[Dataset entries]
(** ** The blocks in order *)

Lemma sort_files_of b : files_of (sort_records b) = sort_by_key file_key (files_of b).
Proof.
  unfold files_of. change (block_locale (sort_records b)) with (block_locale b). change (block_content (sort_records b)) with (block_content b).
  change (records (sort_records b)) with (sort_by_key file_data_id (records b)). generalize (records b) as rs, (block_locale b, block_content b) as p. intros rs p.
  assert (forall x l, map (fun r => (r, p)) (sort_insert file_data_id x l) = sort_insert file_key (x, p) (map (fun r => (r, p)) l)) as Hins.
  { intros x l. induction l as [|y l IH]; [done|]. cbn [sort_insert map].
    assert (kcmp (file_key (x, p)) (file_key (y, p)) = kcmp (file_data_id x) (file_data_id y)) as ->.
    { change (match kcmp p p with Eq => kcmp (file_data_id x) (file_data_id y) | c => c end = kcmp (file_data_id x) (file_data_id y)). by rewrite kcmp_refl. }
    destruct (kcmp (file_data_id x) (file_data_id y)); cbn [map]; by rewrite ?IH. }
  induction rs as [|x rs IH]; [done|]. cbn [sort_by_key foldr map]. fold (sort_by_key file_data_id rs) (sort_by_key file_key (map (fun r => (r, p)) rs)). by rewrite Hins, IH.
Qed.

Lemma files_of_elsewhere k b : k.1 <> (block_locale b, block_content b) -> at_key file_key k (files_of b) = [].
Proof. intros H. apply at_key_nil. unfold files_of. intros a (r & -> & _)%list_elem_of_fmap <-. by apply H. Qed.
Lemma row_to_operation_ok r o : row_to_operation r = Ok o -> operation_id o = r_id r /\ product_code o = r_product r /\ (r_state r = "queued"%string -> state o = Queued).
Proof.
  unfold row_to_operation. cbv [mbind result_bind]. intros H. destruct (parse_operation_type (r_type r)); [|done]. destruct (parse_operation_state (r_state r)) eqn:E; [|done].
  destruct (parse_priority (r_priority r)); [|done]. simplify_eq/=. split_and!; [done..|]. intros Hq. rewrite Hq in E. vm_compute in E. congruence.
Qed.

Lemma rows_to_operations_ok rs os : rows_to_operations rs = Ok os -> Forall2 (fun r o => row_to_operation r = Ok o) rs os.
Proof.
  revert os. induction rs as [|r rs IH]; intros os H; cbn [rows_to_operations] in H; [simplify_eq; constructor|]. cbv [mbind result_bind] in H.
  destruct (row_to_operation r) as [o|] eqn:E; [|done]. destruct (rows_to_operations rs) as [os'|]; [|done]. simplify_eq. constructor; [done|by apply IH].
Qed.

Lemma queued_rows_elem d r : r ∈ queued_rows d -> r ∈ operations d /\ r_state r = "queued"%string.
Proof. unfold queued_rows. rewrite sort_by_key_perm. rewrite list_elem_of_filter. tauto. Qed.

Lemma queued_rows_nodup d : NoDup (map r_id (operations d)) -> NoDup (map r_id (queued_rows d)).
Proof.
  intros H. unfold queued_rows. change (NoDup (r_id <$> sort_by_key (fun r => (priority_rank (r_priority r), r_created r)) (filter (fun r => r_state r = "queued"%string) (operations d)))).
  rewrite sort_by_key_perm. eapply sublist_NoDup; [exact H|]. apply fmap_sublist, sublist_filter.
Qed.

Lemma process_queue_ok d k :
  NoDup (map r_id (operations d)) -> Forall (waiting (operations d)) (process_queue k d) /\ NoDup (map operation_id (process_queue k d)) /\ (length (process_queue k d) <= k)%nat.
Proof.
  intros Hnd. unfold process_queue, get_queued. destruct (rows_to_operations (queued_rows d)) as [os|] eqn:E; [|split_and!; [constructor|constructor|simpl; lia]].
  apply rows_to_operations_ok in E. assert (map operation_id os = map r_id (queued_rows d)) as Hmap.
  { clear Hnd. induction E as [|r o rs os (Hi & _)%row_to_operation_ok H IH]; [done|]. cbn [map]. by rewrite Hi, IH. }
  split_and!; [|change (NoDup (operation_id <$> take k os)); rewrite fmap_take; change (operation_id <$> os) with (map operation_id os); rewrite Hmap; eapply sublist_NoDup; [by apply queued_rows_nodup|apply sublist_take]|rewrite length_take; lia].
  apply Forall_take, Forall_forall. intros o Ho. apply list_elem_of_lookup in Ho as [i Hi]. destruct (Forall2_lookup_r _ _ _ _ _ E Hi) as (r & Hr & Hrow).
  apply list_elem_of_lookup_2, queued_rows_elem in Hr as [Hr Hq]. apply row_to_operation_ok in Hrow as (H1 & H2 & H3). split; [by apply H3|]. exists r. done.
Qed.
(** The request of a network call, whatever its kind, and whether it
    succeeded. *)
Definition call_of (ev : event portalE) : option (Postgrest.query * bool) :=
  match ev with
  | Event e x =>
      match e in portalE X return X -> option (Postgrest.query * bool) with
      | Await_complaints q => fun r => Some (q, succeeded r)
      | Await_statuses q => fun r => Some (q, succeeded r)
      | Await_write q => fun r => Some (q, succeeded r)
      | _ => fun _ => None
      end x
  end.

(** The answer to a request for complaints, and to one for statuses. *)
Definition complaints_answer_of (ev : event portalE)
  : option (awaited (Postgrest.response Complaint)) :=
  match ev with
  | Event e x =>
      match e in portalE X
            return X -> option (awaited (Postgrest.response Complaint)) with
      | Await_complaints _ => fun r => Some r
      | _ => fun _ => None
      end x
  end.

Definition statuses_answer_of (ev : event portalE)
  : option (awaited (Postgrest.response StatusRow)) :=
  match ev with
  | Event e x =>
      match e in portalE X
            return X -> option (awaited (Postgrest.response StatusRow)) with
      | Await_statuses _ => fun r => Some r
      | _ => fun _ => None
      end x
  end.

Fixpoint pick {A B} (f : A -> option B) (l : list A) : list B :=
  match l with
  | [] => []
  | a :: r =>
      match f a with
      | Some b => b :: pick f r
      | None => pick f r
      end
  end.

Definition setters (tr : list (event portalE)) : list setter :=
  pick setter_of tr.

Definition toasts (tr : list (event portalE)) : list ToastMsg :=
  pick toast_of tr.

Definition calls (tr : list (event portalE))
  : list (Postgrest.query * bool) :=
  pick call_of tr.

Definition requests (tr : list (event portalE)) : list Postgrest.query :=
  map fst (calls tr).

Definition complaints_answers (tr : list (event portalE))
  : list (awaited (Postgrest.response Complaint)) :=
  pick complaints_answer_of tr.

Definition statuses_answers (tr : list (event portalE))
  : list (awaited (Postgrest.response StatusRow)) :=
  pick statuses_answer_of tr.

(** The state once the setters called during a run have been applied. *)
Definition after (st : State) (tr : list (event portalE)) : State :=
  fold_left apply_setter (setters tr) st.

(* ================================================================== *)
(** ** RecordStore: the effect of acknowledged writes

    The tables live in the database service.  What the portal can rely
    on is that a write answered without error was applied, and that a
    write answered with an error, or whose promise was rejected, changed
    nothing. *)

Module RecordStore.

Record Store := {
  complaints_table : list Complaint;
  status_updates_table : list StatusUpdate
}.

Definition column (c : Complaint) (name : string) : option string :=
  if String.eqb name "id" then Some (id c)
  else if String.eqb name "complaint_code" then Some (complaint_code c)
  else if String.eqb name "issue_type" then issue_type c
  else if String.eqb name "status" then status c
  else if String.eqb name "assigned_to" then assigned_to c
  else None.

Definition selected (filter : list (string * string)) (c : Complaint) : bool :=
  forallb (fun f => is_lit (column c (fst f)) (snd f)) filter.

Definition patched (p : Postgrest.patch) (c : Complaint) : Complaint :=
  {| id := id c; complaint_code := complaint_code c;
     issue_type := issue_type c; description := description c;
     city := city c; state := state c;
     status := Some (Postgrest.set_status p);
     assigned_to := Some (Postgrest.set_assigned_to p);
     created_at := created_at c |}.

Definition apply_write (q : Postgrest.query) (db : Store) : Store :=
  match Postgrest.op q with
  | Postgrest.Update p =>
      if String.eqb (Postgrest.table q) "complaints" then
        {| complaints_table :=
             map (fun c => if selected (Postgrest.eqs q) c
                           then patched p c else c)
                 (complaints_table db);
           status_updates_table := status_updates_table db |}
      else db
  | Postgrest.Insert row =>
      if String.eqb (Postgrest.table q) "complaint_status_updates" then
        {| complaints_table := complaints_table db;
           status_updates_table := status_updates_table db ++ [row] |}
      else db
  | Postgrest.Select _ _ => db
  end.

Definition commit (db : Store) (ev : event portalE) : Store :=
  match ev with
  | Event e x =>
      match e in portalE X return X -> Store with
      | Await_write q => fun r => if succeeded r then apply_write q db else db
      | _ => fun _ => db
      end x
  end.

(** The tables after the writes of a run. *)
Definition replay (db : Store) (tr : list (event portalE)) : Store :=
  fold_left commit tr db.

End RecordStore.

(* ================================================================== *)
(** ** Regular expressions, as far as the gateway uses them *)

Module Regex.

Inductive re :=
| Bol                         (* ^ *)
| Eol                         (* $ *)
| Chr (c : ascii)             (* a literal character *)
| Digit                       (* \d *)
| Cat (r1 r2 : re)
| Times (n : nat) (r : re).   (* r{n} *)

(** A position in the input: whether it is the start, and what is left. *)
Definition position := (bool * string)%type.

(** Backtracking matcher: [m r p k] matches [r] at [p] and hands the
    position after the match to [k]. *)
Fixpoint m (r : re) (p : position) (k : position -> bool) : bool :=
  match r with
  | Bol => if fst p then k p else false
  | Eol => match snd p with EmptyString => k p | String _ _ => false end
  | Chr c =>
      match snd p with
      | String a rest => Ascii.eqb a c && k (false, rest)
      | EmptyString => false
      end
  | Digit =>
      match snd p with
      | String a rest => Js.is_digit a && k (false, rest)
      | EmptyString => false
      end
  | Cat r1 r2 => m r1 p (fun q => m r2 q k)
  | Times n r1 =>
      (fix times (n : nat) (p : position) : bool :=
         match n with
         | O => k p
         | S n' => m r1 p (times n')
         end) n p
  end.

(** A match starting at the current position or at any later one. *)
Fixpoint search (r : re) (at_start : bool) (s : string) : bool :=
  m r (at_start, s) (fun _ => true)
  || match s with
     | EmptyString => false
     | String _ rest => search r false rest
     end.

(** [RegExp.prototype.test] on a string. *)
Definition test (r : re) (s : string) : bool := search r true s.

End Regex.

(* ================================================================== *)
(** ** Base64, for [btoa] *)

Module Base64.

Definition alphabet : string :=
  "ABCDEFGHIJKLMNOPQRSTUVWXYZabcdefghijklmnopqrstuvwxyz0123456789+/".

Definition digit (n : N) : ascii :=
  match String.get (N.to_nat n) alphabet with
  | Some c => c
  | None => "="%char
  end.

Definition code (c : ascii) : N := N_of_ascii c.

Fixpoint encode (s : string) : string :=
  match s with
  | EmptyString => EmptyString
  | String a EmptyString =>
      let n := N.shiftl (code a) 16 in
      String (digit (N.shiftr n 18))
        (String (digit (N.land (N.shiftr n 12) 63)) "==")
  | String a (String b EmptyString) =>
      let n := N.lor (N.shiftl (code a) 16) (N.shiftl (code b) 8) in
      String (digit (N.shiftr n 18))
        (String (digit (N.land (N.shiftr n 12) 63))
           (String (digit (N.land (N.shiftr n 6) 63)) "="))
  | String a (String b (String c rest)) =>
      let n := N.lor (N.lor (N.shiftl (code a) 16) (N.shiftl (code b) 8))
                     (code c) in
      String (digit (N.shiftr n 18))
        (String (digit (N.land (N.shiftr n 12) 63))
           (String (digit (N.land (N.shiftr n 6) 63))
              (String (digit (N.land n 63)) (encode rest))))
  end.

End Base64.

(* ================================================================== *)
(** ** NotificationGateway: the handler given to [serve] *)

Module Gateway.

(** A number, kept as the text JavaScript prints for it and whether it
    is zero (the only falsy number a JSON text can denote). *)
Record number := {
  printed : string;
  is_zero : bool
}.

(** The values [req.json()] can produce, and [undefined] for a property
    that is not there. *)
#[local] Unset Elimination Schemes.
Inductive jsvalue :=
| Undefined
| JNull
| JBool (b : bool)
| JNumber (n : number)
| JString (s : string)
| JArray (items : list jsvalue)
| JObject (members : list (string * jsvalue)).
#[local] Set Elimination Schemes.

(** ToBoolean. *)
Definition truthy (v : jsvalue) : bool :=
  match v with
  | Undefined | JNull => false
  | JBool b => b
  | JNumber n => negb (is_zero n)
  | JString s => Js.truthy s
  | JArray _ | JObject _ => true
  end.

(** Whether a parsed object has a member of its own under [key]. *)
Fixpoint has_own (key : string) (members : list (string * jsvalue)) : bool :=
  match members with
  | [] => false
  | (k, _) :: rest => String.eqb k key || has_own key rest
  end.

(** The TypeError of ToPrimitive when neither [toString] nor [valueOf]
    gives a primitive value.  The text of the message is the engine's
    (here V8's). *)
Definition not_primitive : thrown :=
  ErrorObject "Cannot convert object to primitive value".

(** ToString, as applied by a template literal, by [RegExp.test] and by
    [URLSearchParams].  An object is converted by its [toString] method:
    a parsed object inherits the one that answers ["[object Object]"],
    unless it has a member of its own called [toString]; that member is a
    parsed value, never a function, the inherited [valueOf] answers the
    object itself, and the conversion throws.  An array is converted by
    [join], which converts its elements from left to right and takes
    [null] and [undefined] as the empty text. *)
Fixpoint join_texts (l : list (completion string)) : completion string :=
  match l with
  | [] => Normal ""
  | item :: r =>
      match item with
      | Throw e => Throw e
      | Normal first =>
          match r with
          | [] => Normal first
          | _ =>
              match join_texts r with
              | Throw e => Throw e
              | Normal others => Normal (first ++ "," ++ others)
              end
          end
      end
  end.

Fixpoint to_string (v : jsvalue) : completion string :=
  match v with
  | Undefined => Normal "undefined"
  | JNull => Normal "null"
  | JBool true => Normal "true"
  | JBool false => Normal "false"
  | JNumber n => Normal (printed n)
  | JString s => Normal s
  | JArray items =>
      join_texts (map (fun x => match x with
                                | Undefined | JNull => Normal ""
                                | _ => to_string x
                                end) items)
  | JObject members =>
      if has_own "toString" members then Throw not_primitive
      else Normal "[object Object]"
  end.

(** The member of a parsed object: when a key is repeated in the text
    the last one counts. *)
Fixpoint lookup (key : string) (members : list (string * jsvalue)) : jsvalue :=
  match members with
  | [] => Undefined
  | (k, v) :: rest =>
      match lookup key rest with
      | Undefined => if String.eqb k key then v else Undefined
      | found => found
      end
  end.

(** The property [key] of a value that is neither [null] nor
    [undefined]: a value that is not an object has none of the properties
    the handler asks for. *)
Definition property (v : jsvalue) (key : string) : jsvalue :=
  match v with
  | JObject members => lookup key members
  | _ => Undefined
  end.

Definition nullish (v : jsvalue) : bool :=
  match v with
  | Undefined | JNull => true
  | _ => false
  end.

(** [v.key]: a TypeError on [null] and [undefined].  The text of the
    message is the engine's (here V8's). *)
Definition nullish_name (v : jsvalue) : string :=
  match v with
  | JNull => "null"
  | _ => "undefined"
  end.

Definition member (v : jsvalue) (key : string) : completion jsvalue :=
  if nullish v then
    Throw (ErrorObject ("Cannot read properties of " ++ nullish_name v
                        ++ " (reading '" ++ key ++ "')"))
  else Normal (property v key).

Record FetchRequest := {
  url : string;
  method : string;
  headers : list (string * string);
  form : list (string * string)
}.

Record FetchResponse := { ok : bool }.

Inductive gatewayE : Type -> Type :=
| Req_json : gatewayE (awaited jsvalue)
| Fetch (r : FetchRequest) : gatewayE (awaited FetchResponse)
| Response_json : gatewayE (awaited jsvalue)
| Console_log (line : string) : gatewayE unit
| Console_error (label : string) (error : thrown) : gatewayE unit.

(** The three variables read from the environment when the module is
    loaded. *)
Record Env := {
  TWILIO_ACCOUNT_SID : option string;
  TWILIO_AUTH_TOKEN : option string;
  TWILIO_PHONE_NUMBER : option string
}.

Definition corsHeaders : list (string * string) :=
  [("Access-Control-Allow-Origin", "*");
   ("Access-Control-Allow-Headers",
    "authorization, x-client-info, apikey, content-type")].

WHAT THIS TASK INVOLVES:
Starting from the records above, filter out all lines except those containing the word "literal".

ANSWER BOX:
| Chr (c : ascii)             (* a literal character *)
(** ToString, as applied by a template literal, by [RegExp.test] and by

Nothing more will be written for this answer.